Le maire Bernard Sévigny se montre sensible aux revendications de l'Association des locataires de Sherbrooke mais fait valoir que la Ville investit annuellement 1,7 M$ par année dans les logements sociaux.

Logements sociaux : le maire estime faire sa part

Le maire de Sherbrooke respecte l'initiative de l'Association des locataires de Sherbrooke (ALS) et du Front d'action populaire en réaménagement urbain (FRAPRU) d'occuper des terrains dans différents quartiers de la ville pour sensibiliser la population et les gouvernements au besoin grandissant de logements sociaux, mais se dit déjà très sensibilisé à la problématique.
« Avant mon élection, il se faisait plus ou moins 40 logements sociaux par année. Nous avons fait le choix de donner un coup de barre pour accélérer le rythme et depuis sept ans, c'est une centaine de logements sociaux qui s'ajoutent chaque année. La moitié en coopérative d'habitation et l'autre moitié, ce sont des logements de l'Office municipal de l'habitation, donc vraiment des logements sociaux », rappelle Bernard Sévigny, ajoutant que ces efforts coûtent environ 1,7 M$ à la Ville par année.
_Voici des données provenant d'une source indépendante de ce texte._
(* ===== verification/PlainSpec.v ===== *)
(** * Authentication with a password file: what it accepts *)

From S2P Require Import Prelude CString CText Htable Store SecModData PlainAuth.

(** ** The file *)

(** The pieces between separators. *)
Fixpoint fields (sep : Z) (l : list Z) : list (list Z) :=
  match l with
  | [] => [[]]
  | c :: l' =>
    match fields sep l' with
    | f :: fs => if c =? sep then [] :: f :: fs else (c :: f) :: fs
    | [] => [[c]]
    end
  end.

(** The user and the password of a line with at least three fields. *)
Definition line_entry (chunk : list Z) : option (list Z * list Z) :=
  l ← line_text chunk;
  match fields 58 l with u :: _ :: c :: _ => Some (u, c) | _ => None end.

(** The password field of the first line of a user. *)
Fixpoint password_in (ls : list (list Z)) (user : list Z) : option (list Z) :=
  match ls with
  | [] => None
  | l :: ls' =>
    match line_entry l with
    | Some (u, c) => if bool_decide (u = user) then Some c else password_in ls' user
    | None => password_in ls' user
    end
  end.
Definition password_of (f user : list Z) : option (list Z) := password_in (lines f) user.

Lemma fields_cons sep l : ∃ f fs, fields sep l = f :: fs.
Proof. destruct l as [|c l]; simpl; [by eexists _, _|]. destruct (fields sep l); [by eexists _, _|].
  destruct (c =? sep); by eexists _, _. Qed.

Lemma strsep_fields sep s : 0 ∉ s → sep ≠ 0 →
  ∃ f, (strsep sep (Some s)).1 = Some f ∧
    match (strsep sep (Some s)).2 with
    | Some r => fields sep s = f :: fields sep r ∧ 0 ∉ r
    | None => fields sep s = [f]
    end.
Proof.
  intros Hs Hsep. unfold strsep. induction s as [|c s IH]; [by eexists|].
  apply not_elem_of_cons in Hs as [Hc Hs]. destruct (IH Hs) as (f & E1 & E2). clear IH.
  simpl. destruct (Z.eqb_spec c 0); [done|]. destruct (Z.eqb_spec c sep) as [->|Hcs]; simpl.
  - exists []. split; [done|]. rewrite drop_0. split; [|done]. by destruct (fields_cons sep s) as (? & ? & ->).
  - destruct (strchr_at s sep) as [k|]; simpl in *; simplify_eq/=.
    + exists (c :: take k s). split; [done|]. destruct E2 as [-> ?]. done.
    + exists (c :: f). split; [done|]. by rewrite E2.
Qed.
L'investissement de la Ville de Sherbrooke représente 15 pour cent des coûts totaux en logements sociaux. Le restant étant assumé par les gouvernements provincial et fédéral.
L'ALS rappelait dans ses revendications que la liste d'attente pour un logement social comptait un millier de noms et que 6105 ménages sherbrookois payaient plus de 50 pour cent de leur revenu en logement.
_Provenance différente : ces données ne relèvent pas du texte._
Lemma bit_count_zeros fuel i z :
  0 < i → (z ≤ fuel)%nat →
  bit_count_loop fuel (i * 2 ^ Z.of_nat z) false 0 = bit_count_loop (fuel - z) i false 0.
Proof.
  intros Hi. revert fuel. induction z as [|z IH]; intros fuel Hz.
  - by rewrite Z.mul_1_r, Nat.sub_0_r.
  - destruct fuel as [|fuel]; [lia|]. cbn [bit_count_loop Nat.sub].
    assert (i * 2 ^ Z.of_nat (S z) = 2 * (i * 2 ^ Z.of_nat z)) as ->
      by (rewrite Nat2Z.inj_succ, Z.pow_succ_r by lia; lia).
    assert (0 < i * 2 ^ Z.of_nat z) by (apply Z.mul_pos_pos; lia).
    destruct (Z.leb_spec (2 * (i * 2 ^ Z.of_nat z)) 0); [lia|].
    rewrite Z.testbit_even_0, Z.shiftr_div_pow2, Z.pow_1_r, Z.mul_comm, Z.div_mul by lia.
    apply IH. lia.
Qed.

Lemma bit_count_ones fuel n c :
  (n ≤ fuel)%nat → bit_count_loop fuel (2 ^ Z.of_nat n - 1) true c = c + Z.of_nat n.
Proof.
  revert fuel c. induction n as [|n IH]; intros fuel c Hn.
  - destruct fuel; simpl; lia.
  - destruct fuel as [|fuel]; [lia|]. cbn [bit_count_loop].
    assert (2 ^ Z.of_nat (S n) - 1 = 2 * (2 ^ Z.of_nat n - 1) + 1) as ->
      by (rewrite Nat2Z.inj_succ, Z.pow_succ_r by lia; lia).
    destruct (Z.leb_spec (2 * (2 ^ Z.of_nat n - 1) + 1) 0); [lia|].
    rewrite Z.testbit_odd_0, Z.shiftr_div_pow2, Z.pow_1_r by lia.
    assert ((2 * (2 ^ Z.of_nat n - 1) + 1) / 2 = 2 ^ Z.of_nat n - 1) as -> by dlia.
    rewrite IH by lia. lia.
Qed.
« Je comprends les préoccupations de l'ALS qui demande 300 nouveaux logements sociaux par année, mais les efforts dépendent toujours de la Société d'habitation du Québec. La Ville ne paiera pas 100 pour cent des coûts, ce n'est pas comme ça que ça fonctionne », note le maire ajoutant que même quand Québec a coupé de moitié le financement au logement social, il y a deux ans, la Ville a maintenu son augmentation de 100 unités de logement social par an puisque les projets étaient déjà dans le « collimateur ».
Le gouvernement du Québec avait alors augmenté le supplément au loyer octroyé aux Québécois à faible revenu, rappelle le maire, soulignant que 500 ménages sherbrookois reçoivent cette aide financière permettant de réduire le fardeau lié à leur hébergement.
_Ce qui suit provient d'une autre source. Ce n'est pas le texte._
(** ** Facts *)

(** The address of an IPv4 or IPv6 peer. *)
Definition sockaddr_ok (a : list Z) : Prop :=
  length a = 16%nat ∧ sa_family a = Ok AF_INET ∨ length a = 28%nat ∧ sa_family a = Ok AF_INET6.

Lemma ip_cmp_refl a : sockaddr_ok a → ip_cmp a a = Ok 0.
Proof.
  intros Ha. unfold ip_cmp. destruct Ha as [[Hl ->]|[Hl ->]]; run; simpl.
  - unfold SA_IN_P. rewrite mem_at_Ok by lia. run. f_equal. by apply memcmp_eq.
  - unfold SA_IN6_P. rewrite mem_at_Ok by lia. run. f_equal. by apply memcmp_eq.
Qed.

(** Comparing a peer's address with another address of the same size. *)
Lemma ip_cmp_defined a b : sockaddr_ok a → length b = length a → ∃ r, ip_cmp a b = Ok r.
Proof.
  intros Ha Hb. unfold ip_cmp. destruct Ha as [[Hl ->]|[Hl ->]]; run; simpl.
  - unfold SA_IN_P. rewrite !mem_at_Ok by lia. by eexists.
  - unfold SA_IN6_P. rewrite !mem_at_Ok by lia. by eexists.
Qed.

Section resume_spec.
Context {T : Type} `{HT : HTable T, HS : !HTableSpec T, Env : SecModEnv}.
Implicit Types (db : tls_sess_db_st T) (req : SessionResumeFetchMsg).

Definition cache_of db (p : ptr) : option tls_cache_st := objs (ht db) !! p.

(** The table holds the caches under the hashes of their identifiers. *)
Definition tls_rep db : Prop :=
  Rep (tbl (ht db)) ((tls_hash ∘ session_id) <$> objs (ht db)).

(** A cache that may be sent in answer to a request. *)
Definition matches req (c : tls_cache_st) : Prop :=
  session_id c = rf_session_id req ∧ vhostname c = None ∧ rf_vhost req = None ∧
  length (rf_cli_addr req) = length (remote_addr c) ∧
  ip_cmp (rf_cli_addr req) (remote_addr c) = Ok 0.

Lemma fetch_loop_sound db req ps d :
  fetch_loop db req ps = Ok (Some d) →
  ∃ p c, cache_of db p = Some c ∧ matches req c ∧ session_data c = d.
Proof.
  induction ps as [|p ps IH]; cbn [fetch_loop]; [done|].
  destruct (objs (ht db) !! p) as [c|] eqn:Hp; [|done].
  case_bool_decide as Hid; [|done]. destruct (vhost_differs req c) eqn:Hv; [done|].
  case_bool_decide as Hl; [|done].
  destruct (ip_cmp (rf_cli_addr req) (remote_addr c)) as [r| | |] eqn:Hc; run; try done.
  destruct (Z.eqb_spec r 0) as [->|]; [|done]. intros [= <-]. exists p, c. split; [done|].
  split; [|done]. unfold vhost_differs in Hv.
  destruct (rf_vhost req) eqn:Hr, (vhostname c) eqn:Hvc; rewrite ?orb_true_r in Hv; try done.
Qed.

(** The only cache with the identifier of the request decides. *)
Lemma fetch_loop_unique db req ps p c :
  cache_of db p = Some c → session_id c = rf_session_id req →
  (∀ q f, cache_of db q = Some f → session_id f = rf_session_id req → q = p) →
  sockaddr_ok (rf_cli_addr req) → length (remote_addr c) = length (rf_cli_addr req) →
  fetch_loop db req ps =
    if decide (p ∈ ps) then
      if vhost_differs req c then Ok None else
      r ← ip_cmp (rf_cli_addr req) (remote_addr c);
      Ok (if r =? 0 then Some (session_data c) else None)
    else Ok None.
Proof.
  intros Hp Hid Hun Ha Hl. destruct (ip_cmp_defined (rf_cli_addr req) (remote_addr c)) as [r Hr]; [done..|].
  rewrite Hr. run. induction ps as [|q ps IH]; cbn [fetch_loop].
  - by rewrite decide_False by (by intros ?%elem_of_nil).
  - destruct (decide (q = p)) as [->|Hne].
    + rewrite decide_True by (by left). unfold cache_of in Hp. rewrite Hp.
      rewrite !bool_decide_eq_true_2 by done. destruct (vhost_differs req c); [done|].
      rewrite Hr. run. destruct (r =? 0); [done|]. rewrite IH. by case_decide.
    + rewrite (decide_ext (p ∈ q :: ps) (p ∈ ps)) by (rewrite elem_of_cons; naive_solver).
      destruct (objs (ht db) !! q) as [f|] eqn:Hf; [|done].
      rewrite bool_decide_eq_false_2; [done|]. intros Hs. by destruct Hne; apply (Hun q f).
Qed.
L'OMHS gère maintenant 1800 logements sociaux. S'ajoutent à ces chiffres les 1200 unités d'habitation coopérative. C'est un peu plus de 7 pour cent des ménages locataires qui habitent actuellement dans un logement subventionné.
Le futur visage de Well inc.
Quant aux inquiétudes de l'ALS qui se demandait si le projet Well inc., qui permettra à des entrepreneurs de changer le visage de la rue Wellington Sud, causerait la gentrification du secteur et déplacerait une portion de la population moins nantie, le maire se veut rassurant.
« Je comprends les appréhensions de l'ALS et des autres organismes communautaires, mais l'approche adoptée sera une approche sociale. Oui, on fera un quartier d'entrepreneurs, mais la dimension sociale, on la gère. On travaille sur des initiatives avec l'Agence de la santé et le CIUSSS de l'Estrie notamment pour la création d'un centre de jour sur Wellington Sud, donc de l'aide direct au plus démunis », commente le maire.
« Le logement social est surtout concentré au centre-ville et les projets de logement social sont nombreux dans ce secteur. Oui, il faut changer le visage de la Wellington Sud, mais pas pour la dénaturer ni faire de la gentrification. On veut garder les gens du centre-ville au centre-ville, mais on peut améliorer leur sort aussi », ajoute-t-il, rappelant que des organismes comme L'Armée du Salut et Le Tremplin sont propriétaires de leur bâtisse, alors l'augmentation possible des loyers dans le secteur ne devrait pas les affecter.